It would be hard to argue that the bible actively promotes same-sex marriage, but I think you could reasonably argue that it says nothing on the subject and so leaves it for the church/community to decide.

There are places where the bible gives guidance for heterosexual marriages, but that doesn't necessarily mean that all other marriages are prohibited. Most people are heterosexual, so it makes sense that the bible would talk about marriage in a heterosexual context.

There are also several verses that condemn gay sex, but I think you could make the case that it's not talking about the types of loving, committed gay relationships that we have in mind today. And also, even if gay sex is forbidden, you could still hold that gay couples are allowed to get married and adopt children, but that they should remain celibate. That's rough, but Christians commonly hold that heterosexuals aren't supposed to have non-procreative sex either. For comparison, the American Jewish Conservative movement holds that male-on-male anal sex is biblically prohibited, but all other aspects of gay relationships are permitted. And even though the sexual act is forbidden, it's also forbidden to invade someone's privacy by questioning whether they're doing it.

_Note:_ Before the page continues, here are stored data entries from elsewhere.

(* ===== verification/Proc.v ===== *)
(** Processes: a Go function of the program as a sequence of atomic steps.

    An atomic step is one call whose effect on the shared state is atomic (a
    database transaction, one autocommitted statement, one Redis command).
    Between two steps of a process any other process may take steps, and a
    process may stop for ever at any step (its machine crashes).  [run] is the
    special case where nothing else happens in between.

    What the outside world decides (clock, generated identifiers, lost calls,
    rows that others have locked) comes from an [env], indexed by the number of
    the call. *)

From S2P Require Import Prelude GoString GoError.

(** What the client sees of a call: it was delivered and answered, it was lost
    before the server saw it, or the answer was lost after the server acted. *)
Inductive outcome : Type :=
| Delivered
| LostBefore (canceled : bool) (text : string)
| LostAfter (canceled : bool) (text : string).

Record env : Type := Env {
  e_now : nat → Z;               (* the server's NOW(), in microseconds *)
  e_uuid : nat → string;         (* gen_random_uuid() *)
  e_outcome : nat → outcome;
  e_locked : nat → string → bool; (* rows locked by another transaction *)
  e_time : nat → Z;              (* the client's time.Now(), in nanoseconds *)
}.

(** [proc W A]: a process over the shared state [W] that returns [(A, error)]. *)
Inductive proc (W A : Type) : Type :=
| Ret (r : error + A)
| Atomic (R : Type) (m : env → W → (error + R) * W) (k : error + R → proc W A).
Arguments Ret {W A} _.
Arguments Atomic {W A R} _ _.

(** A single atomic call. *)
Definition atomic {W A} (m : env → W → (error + A) * W) : proc W A := Atomic m Ret.

Definition return_ {W A} (a : A) : proc W A := Ret (inr a).
Definition fail {W A} (e : error) : proc W A := Ret (inl e).

(** [try p k]: run [p], then continue with its result, error or not. *)
Fixpoint try {W A B} (p : proc W A) (k : error + A → proc W B) : proc W B :=
  match p with
  | Ret r => k r
  | Atomic m k' => Atomic m (λ r, try (k' r) k)
  end.

(** [x, err := p; if err != nil { return err }; k x]. *)
Definition bind {W A B} (p : proc W A) (k : A → proc W B) : proc W B :=
  try p (λ r, match r with inl e => fail e | inr a => k a end).

(** The same with the error wrapped: [return fmt.Errorf("prefix: %w", err)]. *)
Definition wrap_err {W A} (prefix : string) (p : proc W A) : proc W A :=
  try p (λ r, match r with inl e => fail (ErrWrap prefix e) | inr a => return_ a end).

Notation "'let!' x := p 'in' k" := (bind p (λ x, k))
  (at level 10, x pattern, p at level 100, k at level 200,
   format "'[v' 'let!'  x  :=  p  'in' '//' k ']'") : go_scope.

Definition lift_res {W A} (r : error + A) : proc W A := Ret r.

(** The process run without interruption. *)
Fixpoint run {W A} (p : proc W A) (e : env) (w : W) : (error + A) * W :=
  match p with
  | Ret r => (r, w)
  | Atomic m k => let '(r, w') := m e w in run (k r) e w'
  end.

(** The next step of a process, if it has one. *)
Definition proc_next {W A} (e : env) (w : W) (p : proc W A) : option (W * proc W A) :=
  match p with
  | Ret _ => None
  | Atomic m k => let '(r, w') := m e w in Some (w', k r)
  end.

(** [p] for its effects only. *)
Definition discard {W A} (p : proc W A) : proc W unit := try p (λ _, return_ tt).

(** ** Interleaving

    A pool of running processes over one shared state.  At any time a process
    allowed by [S] may start, any of them may take its next atomic step in an
    environment of [E], and any of them may stop for ever (a crash). *)
Inductive pool_step {W} (E : env → Prop) (S : proc W unit → Prop)
  : W * list (proc W unit) → W * list (proc W unit) → Prop :=
| pool_spawn w ps p : S p → pool_step E S (w, ps) (w, p :: ps)
| pool_own {T} w ps1 (m : env → W → (error + T) * W) k ps2 e r w' :
    E e → m e w = (r, w') → pool_step E S (w, ps1 ++ Atomic m k :: ps2)%list (w', ps1 ++ k r :: ps2)%list
| pool_crash w ps1 p ps2 : pool_step E S (w, ps1 ++ p :: ps2)%list (w, ps1 ++ ps2)%list.

(** Every atomic step of [p], in an environment of [E], relates the state before and after it by [R], and
    what is left satisfies the same. *)
Fixpoint all_steps {W A} (E : env → Prop) (R : W → W → Prop) (p : proc W A) : Prop :=
  match p with
  | Ret _ => True
  | Atomic m k => (∀ e w r w', E e → m e w = (r, w') → R w w') ∧ ∀ r, all_steps E R (k r)
  end.

(** * Lemmas *)

Lemma run_try {W A B} (p : proc W A) (k : error + A → proc W B) e w :
  run (try p k) e w = let '(r, w') := run p e w in run (k r) e w'.
Proof.
  revert w. induction p as [r | R m k' IH]; intros w; simpl; [done |].
  destruct (m e w) as [r w']. apply IH.
Qed.

Lemma run_bind {W A B} (p : proc W A) (k : A → proc W B) e w :
  run (bind p k) e w =
  let '(r, w') := run p e w in
  match r with inl err => (inl err, w') | inr a => run (k a) e w' end.
Proof.
  unfold bind. rewrite run_try. by destruct (run p e w) as [[err | a] w'].
Qed.

Lemma run_wrap_err {W A} s (p : proc W A) e w :
  run (wrap_err s p) e w =
  let '(r, w') := run p e w in
  (match r with inl err => inl (ErrWrap s err) | inr a => inr a end, w').
Proof.
  unfold wrap_err. rewrite run_try. by destruct (run p e w) as [[err | a] w'].
Qed.

Lemma run_atomic {W A} (m : env → W → (error + A) * W) e w : run (atomic m) e w = m e w.
Proof. unfold atomic. simpl. by destruct (m e w). Qed.

Lemma run_lift_res {W A} (r : error + A) e (w : W) : run (lift_res r) e w = (r, w).
Proof. done. Qed.

Lemma all_steps_try {W A B} E (R : W → W → Prop) (p : proc W A) (k : error + A → proc W B) :
  all_steps E R p → (∀ r, all_steps E R (k r)) → all_steps E R (try p k).
Proof. induction p as [r | T m k' IH]; simpl; [auto |]. intros [Hm Hp] Hk. split; auto. Qed.

Lemma all_steps_bind {W A B} E (R : W → W → Prop) (p : proc W A) (k : A → proc W B) :
  all_steps E R p → (∀ a, all_steps E R (k a)) → all_steps E R (bind p k).
Proof. intros Hp Hk. apply all_steps_try; [done |]. by intros [e | a]. Qed.

Lemma all_steps_wrap_err {W A} E (R : W → W → Prop) s (p : proc W A) :
  all_steps E R p → all_steps E R (wrap_err s p).
Proof. intros Hp. apply all_steps_try; [done |]. by intros [e | a]. Qed.

Lemma all_steps_single {W A} E (R : W → W → Prop) (m : env → W → (error + A) * W) :
  (∀ e w r w', E e → m e w = (r, w') → R w w') → all_steps E R (atomic m).
Proof. by split. Qed.

Lemma all_steps_mono {W A} E (R R' : W → W → Prop) (p : proc W A) :
  (∀ w w', R w w' → R' w w') → all_steps E R p → all_steps E R' p.
Proof. intros HR. induction p as [r | T m k IH]; simpl; [done |]. intros [Hm Hk]. split; eauto. Qed.

(** A process run without interruption is one of its interleavings. *)
Lemma all_steps_run {W A} (E : env → Prop) (I : W → Prop) (p : proc W A) e w r w' :
  all_steps E (λ x y, I x → I y) p → E e → run p e w = (r, w') → I w → I w'.
Proof.
  revert w. induction p as [r0 | T m k IH]; simpl; intros w; [by intros _ _ [= -> ->] |].
  intros [Hm Hk] He Hrun Hw. destruct (m e w) as [r1 w1] eqn:Em. eapply IH; eauto.
Qed.

Lemma all_steps_run_rel {W A} (E : env → Prop) (R : W → W → Prop) `{!PreOrder R} (p : proc W A) e w r w' :
  all_steps E R p → E e → run p e w = (r, w') → R w w'.
Proof.
  revert w. induction p as [r0 | T m k IH]; simpl; intros w; [by intros _ _ [= -> ->] |].
  intros [Hm Hk] He Hrun. destruct (m e w) as [r1 w1] eqn:Em. etrans; [by eapply Hm | by eapply IH].
Qed.

Lemma all_steps_discard {W A} E (R : W → W → Prop) (p : proc W A) :
  all_steps E R p → all_steps E R (discard p).
Proof. intros Hp. by apply all_steps_try. Qed.

Lemma run_discard {W A} (p : proc W A) e w : run (discard p) e w = (inr tt, (run p e w).2).
Proof. unfold discard. rewrite run_try. by destruct (run p e w). Qed.

(** A preorder that every atomic step of every process respects relates the
    states before and after any run of the pool. *)
Lemma pool_preorder {W} E S (R : W → W → Prop) `{!PreOrder R} w ps w' ps' :
  (∀ p, S p → all_steps E R p) → Forall (all_steps E R) ps →
  rtc (pool_step E S) (w, ps) (w', ps') → R w w' ∧ Forall (all_steps E R) ps'.
Proof.
  intros HS Hps Hrun. remember (w, ps) as c eqn:Ec. remember (w', ps') as c' eqn:Ec'.
  revert w ps Hps Ec. induction Hrun as [c | c c1 c2 Hstep _ IH]; intros w ps Hps ->.
  { by simplify_eq. }
  destruct c1 as [w1 ps1]. enough (R w w1 ∧ Forall (all_steps E R) ps1) as [Hw Hp1].
  { destruct (IH Ec' w1 ps1 Hp1 eq_refl) as [H1 H2]. split; [by etrans | done]. }
  inversion Hstep; simplify_eq.
  - split; [done |]. constructor; auto.
  - apply Forall_app in Hps as [Ha [[Hm Hk] Hb]%Forall_cons_1]. split; [eauto |].
    apply Forall_app. split; [done |]. constructor; auto.
  - apply Forall_app in Hps as [Ha [_ Hb]%Forall_cons_1]. split; [done |]. by apply Forall_app.
Qed.

(** The same for an invariant. *)
Lemma pool_invariant {W} E S (I : W → Prop) w ps w' ps' :
  (∀ p, S p → all_steps E (λ x y, I x → I y) p) →
  Forall (all_steps E (λ x y, I x → I y)) ps →
  rtc (pool_step E S) (w, ps) (w', ps') → I w → I w'.
Proof.
  intros HS Hps Hrun. assert (PreOrder (λ x y : W, I x → I y)) by (split; [intros x Hx; exact Hx | intros x y z; auto]).
  by apply (pool_preorder E S (λ x y, I x → I y)) in Hrun as [? _].
Qed.

(** Processes run one after the other. *)
Fixpoint run_all {W} (ps : list (proc W unit)) (e : env) (w : W) : W :=
  match ps with [] => w | p :: ps' => run_all ps' e (run p e w).2 end.

Lemma pool_next {W} (E : env → Prop) S e (w w' : W) p p' ps1 ps2 :
  E e → proc_next e w p = Some (w', p') → pool_step E S (w, ps1 ++ p :: ps2)%list (w', ps1 ++ p' :: ps2)%list.
Proof.
  intros He. destruct p as [r | T m k]; [done |]. cbn. destruct (m e w) as [r w1] eqn:Em. intros [= <- <-].
  by eapply pool_own.
Qed.

(** Running to the end without interruption is a run of the pool. *)
Lemma pool_run_own {W} (E : env → Prop) S e (p : proc W unit) w ps :
  E e → ∃ r, rtc (pool_step E S) (w, p :: ps) ((run p e w).2, Ret r :: ps).
Proof.
  intros He. revert w. induction p as [r | T m k IH]; intros w; [by exists r |]. simpl.
  destruct (m e w) as [r w1] eqn:Em. destruct (IH r w1) as [r' Hr']. exists r'.
  eapply rtc_l; [by eapply (pool_own E S w []) | done].
Qed.

Lemma pool_run_all {W} (E : env → Prop) (S : proc W unit → Prop) e ps w :
  E e → Forall S ps → rtc (pool_step E S) (w, []) (run_all ps e w, []).
Proof.
  intros He. revert w. induction ps as [| p ps IH]; intros w Hps; simpl; [apply rtc_refl |].
  apply Forall_cons_1 in Hps as [Hp Hps]. eapply rtc_l; [by apply pool_spawn |].
  destruct (pool_run_own E S e p w [] He) as [r Hr]. etrans; [exact Hr |].
  eapply rtc_l; [apply (pool_crash _ _ _ []) | auto].
Qed.

#[export] Hint Resolve all_steps_bind all_steps_try all_steps_wrap_err all_steps_single : go.
#[export] Hint Rewrite @run_bind @run_try @run_wrap_err @run_atomic : go_rw.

> It would be hard to argue that the bible actively promotes same-sex marriage, but I think you could reasonably argue that it says nothing on the subject and so leaves it for the church/community to decide.

This is where I've yet to see convincing evidence. The whole meta-story of the first few chapters of Genesis was about creation. Not just creation of the universe as we know it, but the pro-creation between a man and a woman in the sanctimony of marriage.

Whether you have an overly-religious view of Genesis or not doesn't really change the fact that the original authors were clearly "sanctifying" this act of pro-creation (the "meme" if you want to use Dawkins' terms). Other cultures and tribes obviously had their own ways of sanctifying it, but in a large, almost universal majority of cases, it was always between a man and a woman.

Changing the gender to same-sex more or less destroy's the original intention of the meme. I mean, you can do it, but I don't think you're walking away with the authentic thought that was being communicated by the authors.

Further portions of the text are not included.